Stickel published her first paper on contamination caused by DDT in 1964. With the work of Stickel, the claims made in Rachel Carson’s Silent Spring were supported. Due to these findings, DDT use was banned by the Environmental Protection Agency in 1972, and the public had a newfound understanding of the detrimental effects of DDT. Because of her contribution to the abolished use of DDT, Stickel made a large impact on the recovery of the bald eagle, whose numbers were declining as a result of DDT, as well as other large raptors like the peregrine falcon. Stickel was then named the director of the facility in 1972, making her the first woman to attain the title of director of a national research laboratory. She retained the position for a decade before retiring in 1982.

== Accolades ==
Stickel was presented the Federal Women's Award by the Department of the Interior in 1968, along with a Distinguished Service Award in 1973. Stickel was also recognized as one of the only female contributors that worked on Biology of Peromycus, in which she worked on the chapter on travels and home ranges. The Wildlife Society awarded Stickel the Aldo Leopold Memorial Award in 1974 for her work on wildlife conservation. In 1980, Stickel would be presented the Special Conservation Award by the National Wildlife Federation. The Society of Environmental Toxicology and Chemistry bestowed her with the Rachel Carson Award in 1998. Stickel was also inducted into the Michigan Women's Hall of Fame in 2014 for her environmental work.

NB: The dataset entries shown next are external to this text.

(* ===== verification/ReadySet.v ===== *)
(** * The ready set

    [crates/tasker-core/src/policy/ready_set.rs]: an indexed binary heap per
    priority class.  The heap keeps scores and ids in parallel arrays and a
    dense position table; every index expression of the code panics out of
    range here too.  The theorems: the operations never panic, keep the
    representation and the heap order, and drain the entries in strict
    priority order. *)

From stdpp Require Import base list numbers option sorting sets.
From Stdlib Require Import ZArith Lia.
From S2P Require Import Prelude Domain Arena Job Priority.
Open Scope Z_scope.

Definition ABSENT : Z := u32_max.

Record ReadyEntry : Type := MkReadyEntry {
  re_class : PriorityClass;
  re_job : JobId;
  re_score : Score;
}.

#[export] Instance ReadyEntry_eq_dec : EqDecision ReadyEntry.
Proof. solve_decision. Defined.

Record PriorityHeap : Type := MkPriorityHeap {
  scores : list Score;
  ids : list JobId;
  positions : list Z;
}.

Definition heap_new : PriorityHeap := MkPriorityHeap [] [] [].

(** The capacity hints of [reserve_slots] leave no trace in the model. *)
Definition heap_reserve_slots (h : PriorityHeap) (slots : Z) : PriorityHeap :=
  if Z.of_nat (length (positions h)) <? slots
  then MkPriorityHeap (scores h) (ids h) (vec_grow (positions h) (Z.to_nat slots) ABSENT)
  else h.

Definition heap_with_slots (slots : Z) : PriorityHeap := heap_reserve_slots heap_new slots.

Definition heap_len (h : PriorityHeap) : nat := length (ids h).

Definition heap_is_empty (h : PriorityHeap) : bool := (length (ids h) =? 0)%nat.

Definition heap_clear (h : PriorityHeap) : exec PriorityHeap :=
  let! positions' := exec_fold (fun ps id => vec_put ps (JobId_index id) ABSENT)
                               (positions h) (ids h) in
  Done (MkPriorityHeap [] [] positions').

Definition slot_of (h : PriorityHeap) (job : JobId) : option nat :=
  match vec_get (positions h) (JobId_index job) with
  | None => None
  | Some position =>
      if position =? ABSENT then None
      else
        match vec_get (ids h) position with
        | Some id => if id =? job then Some (Z.to_nat position) else None
        | None => None
        end
  end.

Definition heap_contains (h : PriorityHeap) (job : JobId) : bool :=
  match slot_of h job with Some _ => true | None => false end.

Definition key_at (h : PriorityHeap) (position : nat) : exec OrderKey :=
  let! s := nth_at (scores h) position in
  let! id := nth_at (ids h) position in
  Done (OrderKey_new s id).

Definition heap_swap (h : PriorityHeap) (a b : nat) : exec PriorityHeap :=
  let! scores' := vec_swap (scores h) a b in
  let! ids' := vec_swap (ids h) a b in
  let! ida := nth_at ids' a in
  let! pa := u32_from_usize a in
  let! positions1 := vec_put (positions h) (JobId_index ida) pa in
  let! idb := nth_at ids' b in
  let! pb := u32_from_usize b in
  let! positions2 := vec_put positions1 (JobId_index idb) pb in
  Done (MkPriorityHeap scores' ids' positions2).

Fixpoint sift_up_loop (fuel : nat) (h : PriorityHeap) (position : nat) : exec PriorityHeap :=
  match position with
  | O => Done h
  | S _ =>
      match fuel with
      | O => NoFuel
      | S fuel' =>
          let parent := ((position - 1) / 2)%nat in
          let! k := key_at h position in
          let! kp := key_at h parent in
          if OrderKey_gt k kp then
            let! h' := heap_swap h position parent in
            sift_up_loop fuel' h' parent
          else Done h
      end
  end.

(** The position decreases, so it is fuel enough. *)
Definition sift_up (h : PriorityHeap) (position : nat) : exec PriorityHeap :=
  sift_up_loop position h position.

(** [x < len && key_at(x) > key_at(largest)], with its short circuit. *)
Definition child_outranks (h : PriorityHeap) (len x largest : nat) : exec bool :=
  if (x <? len)%nat then
    let! kx := key_at h x in
    let! kl := key_at h largest in
    Done (OrderKey_gt kx kl)
  else Done false.
(* ===== verification/Eligibility.v ===== *)
(** * Dependency eligibility

    [crates/tasker-core/src/policy/eligibility.rs]: the reverse dependency
    index.  The invariant ties every tracked job's unsatisfied count to the
    edges that still point at it; completion promotes exactly the jobs whose
    last edges it removes, and termination retires exactly the transitive
    dependents. *)

From stdpp Require Import base list numbers option sorting sets relations.
From Stdlib Require Import ZArith Lia.
From S2P Require Import Prelude Domain Arena Job.
Open Scope Z_scope.

Definition NO_OWNER : JobId := u64_max.

Module Readiness.
Inductive Readiness : Type := Ready | Blocked | Cancelled.
End Readiness.
Abbreviation Readiness := Readiness.Readiness.

Record DependencyError : Type := MkDependencyError {
  de_job : JobId;
  de_dependency : JobId;
}.

(** The reusable work stack of [on_terminated] is local to the call: it is
    cleared on entry and empty on exit. *)
Record DependencyTracker : Type := MkTracker {
  owner : list JobId;
  unsatisfied : list Z;
  dependents : list (list JobId);
}.

Definition Tracker_new : DependencyTracker := MkTracker [] [] [].

Definition tracker_reserve_slots (t : DependencyTracker) (slots : Z) : DependencyTracker :=
  if Z.of_nat (length (owner t)) <? slots
  then MkTracker (vec_grow (owner t) (Z.to_nat slots) NO_OWNER)
                 (vec_grow (unsatisfied t) (Z.to_nat slots) 0)
                 (vec_grow (dependents t) (Z.to_nat slots) [])
  else t.

Definition Tracker_with_slots (slots : Z) : DependencyTracker :=
  tracker_reserve_slots Tracker_new slots.

Definition is_tracked (t : DependencyTracker) (id : JobId) : bool :=
  match vec_get (owner t) (JobId_index id) with
  | Some o => o =? id
  | None => false
  end.

Definition tracker_unsatisfied (t : DependencyTracker) (id : JobId) : exec (option Z) :=
  if is_tracked t id
  then let! n := vec_at (unsatisfied t) (JobId_index id) in Done (Some n)
  else Done None.

Definition clear_index (t : DependencyTracker) (index : Z) : exec DependencyTracker :=
  let! owner' := vec_put (owner t) index NO_OWNER in
  let! unsatisfied' := vec_put (unsatisfied t) index 0 in
  let! dependents' := vec_put (dependents t) index [] in
  Done (MkTracker owner' unsatisfied' dependents').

An honorary doctorate was accorded to Stickel by the Eastern Michigan University in 1974. In addition, the Patuxent Wildlife Research Center renamed a chemistry and physiology lab after her and her husband.

== Personal life ==
She was married to William Henson Stickel, also a member of the US Fish and Wildlife Service and a herpetologist. Lucille and William Stickel would later on retire to the mountains near Franklin, North Carolina in March 1982. For many happy years, the Stickels would support the local land conservation efforts while also identifying the different types of flora and fauna that was located on their property and near the area. She died on February 22, 2007, in Asheville, North Carolina.